CNA Explains: Why 2024 is a historic year for elections

What are other potential risks and consequences?

Ms Dasgupta anticipates that incumbents will remain in power across the majority of this year’s elections.

But this pro-incumbency trend also highlights weak democratic norms in many of Asia’s elections, where opposition parties face high hurdles to gaining power.

Examples include Bangladesh, Pakistan and Sri Lanka.

“Such nations have witnessed an erosion in democratic values and choices, sometimes through the numerical decimation of the opposition, or delays in holding elections, or curbing of mass protests with violence,” she said. 

“This risks weighing on long-term institutional strength, even if it delivers continuity and stability in the near term.”
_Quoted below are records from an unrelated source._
(** ** The transaction *)

Definition succeed_attempt (now : Z) (a : Attempt) : Attempt := {|
  a_job_id := a_job_id a;
  a_fence := a_fence a;
  a_lease_owner := a_lease_owner a;
  a_state := ASucceeded;
  a_claimed_at := a_claimed_at a;
  a_lease_expires_at := a_lease_expires_at a;
  a_preflight_completed_at := a_preflight_completed_at a;
  a_executing_at := a_executing_at a;
  a_completed_at := Some now;
  a_attested_profile := a_attested_profile a;
  a_error_kind := a_error_kind a;
  a_error_message := a_error_message a
|}.

Definition succeed_run (accepted : AcceptedResult) (now : Z) (r : Run) : Run := {|
  r_snapshot := r_snapshot r;
  r_state := Succeeded;
  r_attempt := r_attempt r;
  r_fence := r_fence r;
  r_next_attempt_at := r_next_attempt_at r;
  r_lease_owner := None;
  r_lease_expires_at := None;
  r_overlap_slot := None;
  r_result := Some accepted;
  r_error_kind := r_error_kind r;
  r_error_message := r_error_message r;
  r_updated_at := now;
  r_counter_limit_recorded := r_counter_limit_recorded r
|}.

Definition result_value (result : ScheduledRunResult) : Value :=
  json_object [("schema_version", json_u64 1); ("summary", Str (summary result))].

Definition result_artifact (b : RunLeaseBinding) (result : ScheduledRunResult)
    (completed_at : Z) : Artifact :=
  let result_json := display (result_value result) in
  mkArtifact (run_id b) (job_id b) (attempt b) (fence b) 1 result_json "sha256-v1"
    (sha256_hex result_json) (previous_success_context result) completed_at "native" 1.

Definition artifact_id_of (b : RunLeaseBinding) : string :=
  "result:" +:+ digest_identity ["scheduled-result-artifact-v1"; run_id b;
    pretty (attempt b); pretty (fence b)].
Dr Chong said that in places where democracy is less consolidated, there is the risk of long-standing authoritarians not accepting election results where they perform below their expectations.

“Dissatisfied autocrats could then mobilise against the election results, creating conditions for political instability,” he said. “Situations where a large number of voters believe an election is stolen could also lead to unrest.”

The associate professor also said that limited media literacy as well as political and civic education remain concerns throughout the world.

“Overly controlled or distorted media environments is another challenge, since free and fair elections depend on the availability of quality information on which voters can make their choices,” said Dr Chong.

“These conditions make it easier for election-related mis- and disinformation to take root.

“In parts of Asia where there is limited transparency and restraint over authority, unfair elections are a risk, as is election fraud on the more extreme end of the spectrum,” he added.

“There is also the danger of elite capture whether by powerful interest groups, like certain businesses, or foreign actors.”